Changes to terms incorporated from a collective agreement



[ch 12: page 481]

For transfers on or after 31 January 2014, changes to contract terms incorporated from a collective agreement are no longer a breach of TUPE, even if there is no ETO reason, provided:


• any variation takes place more than one year after transfer; and 



• the contract terms, “when considered together”, are “no less favourable” to the employee than those in place immediately before the transfer.



(regulation 4(5B), TUPE, and regulation 6(1), CRTUPEAR 14)


This change to the law does not give the employer a free hand to make changes to collectively agreed terms. Any change must be by agreement. Where a union is recognised, that agreement should be negotiated through collective bargaining. Although negotiation can begin at any time, the change must not take effect until one year after the transfer date. 



Any change must be “no less favourable overall”. Otherwise, it will be void and a dismissal for refusing to agree the change will be automatically unfair. 

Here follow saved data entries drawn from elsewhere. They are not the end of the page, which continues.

(* ===== verification/VaultIdentity.v ===== *)
(** * Vault: identity catalog and subject hydration

    [IdentityCatalog] ([identity_catalog.rs]): subjects, sessions and the index
    of group members, and [VaultSubjectHydrator] ([hydrator.rs]).  The catalog
    has a lock per map, so an operation that changes two maps is two atomic
    steps; their composition is the operation run without interference. *)
From S2P Require Import Prelude Collections StateError VaultTypes.
Import VaultState Identity.

Definition transition_expired_session (now : DateTime) (x : Session.t) : Session.t :=
  match Session.state x with
  | SessionState.Active | SessionState.Suspended =>
      if (Session.expires_at x <? now)%Z then Session.set_state SessionState.Expired x else x
  | _ => x
  end.

Definition expire_past_sessions_for_subject (subject_id : string) (now : DateTime)
    (m : gmap string Session.t) : gmap string Session.t :=
  (fun x => if String.eqb (Session.subject_id x) subject_id then transition_expired_session now x
            else x) <$> m.

(** [members.push(subject_id)] unless it is there. *)
Definition push_member (subject_id : string) (members : list string) : list string :=
  if existsb (String.eqb subject_id) members then members else members ++ [subject_id].

(** [entry(group_id).or_default()] followed by the push. *)
Definition index_membership (subject_id group_id : string) (m : gmap string (list string))
    : gmap string (list string) :=
  <[group_id := push_member subject_id (default [] (m !! group_id))]> m.

Fixpoint index_memberships (subject_id : string) (groups : list string)
    (m : gmap string (list string)) : gmap string (list string) :=
  match groups with
  | [] => m
  | g :: groups => index_memberships subject_id groups (index_membership subject_id g m)
  end.

(** [retain(|member| member != subject_id)] on a group that is there. *)
Definition unindex_membership (subject_id group_id : string) (m : gmap string (list string))
    : gmap string (list string) :=
  alter (filter (fun x => x <> subject_id)) group_id m.

(** [Vec::remove] at [position] of the first occurrence. *)
Fixpoint remove_first (x : string) (l : list string) : list string :=
  match l with
  | [] => []
  | y :: l => if String.eqb y x then l else y :: remove_first x l
  end.

Definition fixtures (now : DateTime) : list Subject.t :=
  let fixture id ty name gs ai :=
    {| Subject.canonical_subject_id := id; Subject.subject_type := ty;
       Subject.provisional_name := name; Subject.groups := gs; Subject.is_ai := ai;
       Subject.created_at := now |} in
  [fixture "family:alice" SubjectType.Human "Alice" ["family"] false;
   fixture "agent:dev" SubjectType.Agent "Developer Agent" ["agent"] true;
   fixture "app:browser" SubjectType.Application "Browser" ["app"] false;
   fixture "_system:kwin" SubjectType.Service "KWin" ["_system"] false;
   fixture "operator:root" SubjectType.LocalOperator "Root Operator" ["operator"] false].

Definition add_fixture (s : VaultState.t) (x : Subject.t) : VaultState.t :=
  let id := Subject.canonical_subject_id x in
  set_group_membership (index_memberships id (Subject.groups x) (group_membership s))
    (set_subjects (<[id := x]> (subjects s)) s).

(** [IdentityCatalog::with_fixtures]. *)
Definition with_fixtures (now : DateTime) : VaultState.t :=
  fold_left add_fixture (fixtures now) VaultState.empty.

Section Catalog.
Context {L : Type}.
Abbreviation M := (M (VaultWorld.t L) VaultError.t).

(** ** Subjects *)
Definition register_entry (x : Subject.t) : M () :=
  let! s := vault_get in
  let id := Subject.canonical_subject_id x in
  if bool_decide (is_Some (subjects s !! id)) then throw (VaultError.SubjectAlreadyRegistered id)
  else vault_change (fun s => set_subjects (<[id := x]> (subjects s)) s).

Definition reindex (f : gmap string (list string) -> gmap string (list string)) : M () :=
  vault_change (fun s => set_group_membership (f (group_membership s)) s).

Definition register_subject (x : Subject.t) : M () :=
  let! _ := register_entry x in
  reindex (index_memberships (Subject.canonical_subject_id x) (Subject.groups x)).

Definition lookup_subject (canonical_id : string) : M Subject.t :=
  let! s := vault_get in
  lift (ok_or (subjects s !! canonical_id) (VaultError.SubjectNotFound canonical_id)).

(** ** Sessions *)
Definition put_session (id : string) (x : Session.t) : M () :=
  vault_change (fun s => set_sessions (<[id := x]> (sessions s)) s).

Definition accepts (subject_id : string) (now : DateTime) (x : Session.t) : bool :=
  String.eqb (Session.subject_id x) subject_id &&
  bool_decide (Session.state x = SessionState.Active) && (now <=? Session.expires_at x)%Z.

Definition start_session (subject_id : string) (expires_at : DateTime) : M Session.t :=
  let! s := vault_get in
  if negb (bool_decide (is_Some (subjects s !! subject_id)))
  then throw (VaultError.SubjectNotFound subject_id)
  else
    let! now := vault_now in
    let! _ := vault_change (fun s =>
                set_sessions (expire_past_sessions_for_subject subject_id now (sessions s)) s) in
    let! s := vault_get in
    if existsb (accepts subject_id now) (map_to_list (sessions s)).*2
    then throw (VaultError.SessionAlreadyActive subject_id)
    else
      let! id := vault_fresh "sess_" in
      let x := {| Session.session_id := id; Session.subject_id := subject_id;
                  Session.started_at := now; Session.expires_at := expires_at;
                  Session.state := SessionState.Active |} in
      let! _ := put_session id x in
      ret x.

Definition session_not_found (id : string) : VaultError.t :=
  VaultError.Internal ("session not found: " +:+ id).
Definition session_not_active (id : string) : VaultError.t :=
  VaultError.Internal ("session not active: " +:+ id).

Definition lookup_session (id : string) : M Session.t :=
  let! s := vault_get in
  let! x := lift (ok_or (sessions s !! id) (session_not_found id)) in
  let! now := vault_now in
  let x := transition_expired_session now x in
  let! _ := put_session id x in
  ret x.

Definition suspend_session (id : string) : M () :=
  let! s := vault_get in
  let! x := lift (ok_or (sessions s !! id) (session_not_found id)) in
  let! now := vault_now in
  let x := transition_expired_session now x in
  let! _ := put_session id x in
  if negb (bool_decide (Session.state x = SessionState.Active))
  then throw (session_not_active id)
  else put_session id (Session.set_state SessionState.Suspended x).

Definition revoke_session (id : string) : M () :=
  let! s := vault_get in
  let! x := lift (ok_or (sessions s !! id) (session_not_found id)) in
  put_session id (Session.set_state SessionState.Revoked x).

(** ** Groups *)
Definition put_subject (id : string) (x : Subject.t) : M () :=
  vault_change (fun s => set_subjects (<[id := x]> (subjects s)) s).

Definition add_group_entry (subject_id group_id : string) : M () :=
  let! x := lookup_subject subject_id in
  if existsb (String.eqb group_id) (Subject.groups x) then throw VaultError.GroupMembershipUnchanged
  else put_subject subject_id (Subject.set_groups (Subject.groups x ++ [group_id]) x).

Definition add_to_group (subject_id group_id : string) : M () :=
  let! _ := add_group_entry subject_id group_id in
  reindex (index_membership subject_id group_id).

Definition remove_group_entry (subject_id group_id : string) : M () :=
  let! x := lookup_subject subject_id in
  if negb (existsb (String.eqb group_id) (Subject.groups x))
  then throw VaultError.GroupMembershipUnchanged
  else put_subject subject_id (Subject.set_groups (remove_first group_id (Subject.groups x)) x).

Definition remove_from_group (subject_id group_id : string) : M () :=
  let! _ := remove_group_entry subject_id group_id in
  reindex (unindex_membership subject_id group_id).

Definition groups_of (s : VaultState.t) (subject_id : string) : list string :=
  sort_strings (filter (fun e : string * list string => subject_id ∈ e.2) (map_to_list (group_membership s))).*1.
Definition groups_for_subject (subject_id : string) : M (list string) :=
  let! s := vault_get in ret (groups_of s subject_id).
End Catalog.

(** ** Hydration ([hydrator.rs]) *)
Module HydratedSubjectSnapshot.
Record t : Type := {
  canonical_subject_id : string;
  subject_type : SubjectType.t;
  groups : list string;
  capabilities : list string;
  session_class : string;
  recovery_mode : bool;
  is_ai : bool;
}.
End HydratedSubjectSnapshot.

Definition session_class_for_subject_type (t : SubjectType.t) : string :=
  match t with
  | SubjectType.Human | SubjectType.Device => "INTERACTIVE"
  | SubjectType.Agent | SubjectType.Application | SubjectType.Service | SubjectType.Workflow =>
      "SERVICE"
  | SubjectType.RemoteOperator | SubjectType.LocalOperator => "RECOVERY"
  end.

Definition recovery_mode_for_subject_type (t : SubjectType.t) : bool :=
  match t with SubjectType.RemoteOperator | SubjectType.LocalOperator => true | _ => false end.

Section Hydrate.
Context {L : Type}.
Abbreviation M := (M (VaultWorld.t L) VaultError.t).

Definition snapshot_for_subject (x : Subject.t) : M HydratedSubjectSnapshot.t :=
  let! gs := groups_for_subject (Subject.canonical_subject_id x) in
  ret {| HydratedSubjectSnapshot.canonical_subject_id := Subject.canonical_subject_id x;
         HydratedSubjectSnapshot.subject_type := Subject.subject_type x;
         HydratedSubjectSnapshot.groups := gs;
         HydratedSubjectSnapshot.capabilities := [];
         HydratedSubjectSnapshot.session_class :=
           session_class_for_subject_type (Subject.subject_type x);
         HydratedSubjectSnapshot.recovery_mode :=
           recovery_mode_for_subject_type (Subject.subject_type x);
         HydratedSubjectSnapshot.is_ai := Subject.is_ai x |}.

Definition hydrate_by_canonical_id (canonical_id : string) : M HydratedSubjectSnapshot.t :=
  let! x := lookup_subject canonical_id in
  snapshot_for_subject x.

Definition hydrate_by_session (session_id : string) : M HydratedSubjectSnapshot.t :=
  let! x := lookup_session session_id in
  match Session.state x with
  | SessionState.Active =>
      let! x := lookup_subject (Session.subject_id x) in
      snapshot_for_subject x
  | SessionState.Expired => throw (VaultError.SessionExpired session_id)
  | SessionState.Suspended | SessionState.Revoked => throw (session_not_active session_id)
  end.
End Hydrate.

Only terms “incorporated” from a collective agreement are caught. Many terms with a collective dimension are not “incorporated” from a collective agreement, for example: terms fixed by external pay review bodies or derived from custom and practice, employer policies or staff handbooks, or terms incorporated from statutory instruments, even if negotiated by a trade union. The new law may also not cover terms derived from a collective agreement but written out in full in a member’s individual contract terms, or imposed on employees following a failed collective negotiation. All these examples would need to be tested in litigation.



An inducement (such as a one-off cash payment) by the new employer to transferred employees to abandon a collectively agreed term after the transfer would infringe section 145B of TULRCA, which carries a fixed penalty (see page 147 of Chapter 5).


These changes to TUPE are open to attack as an infringement of Article 11 of the European Convention on Human Rights, as well as other international laws and conventions ratified by the UK government to support collective bargaining (see Chapter 5).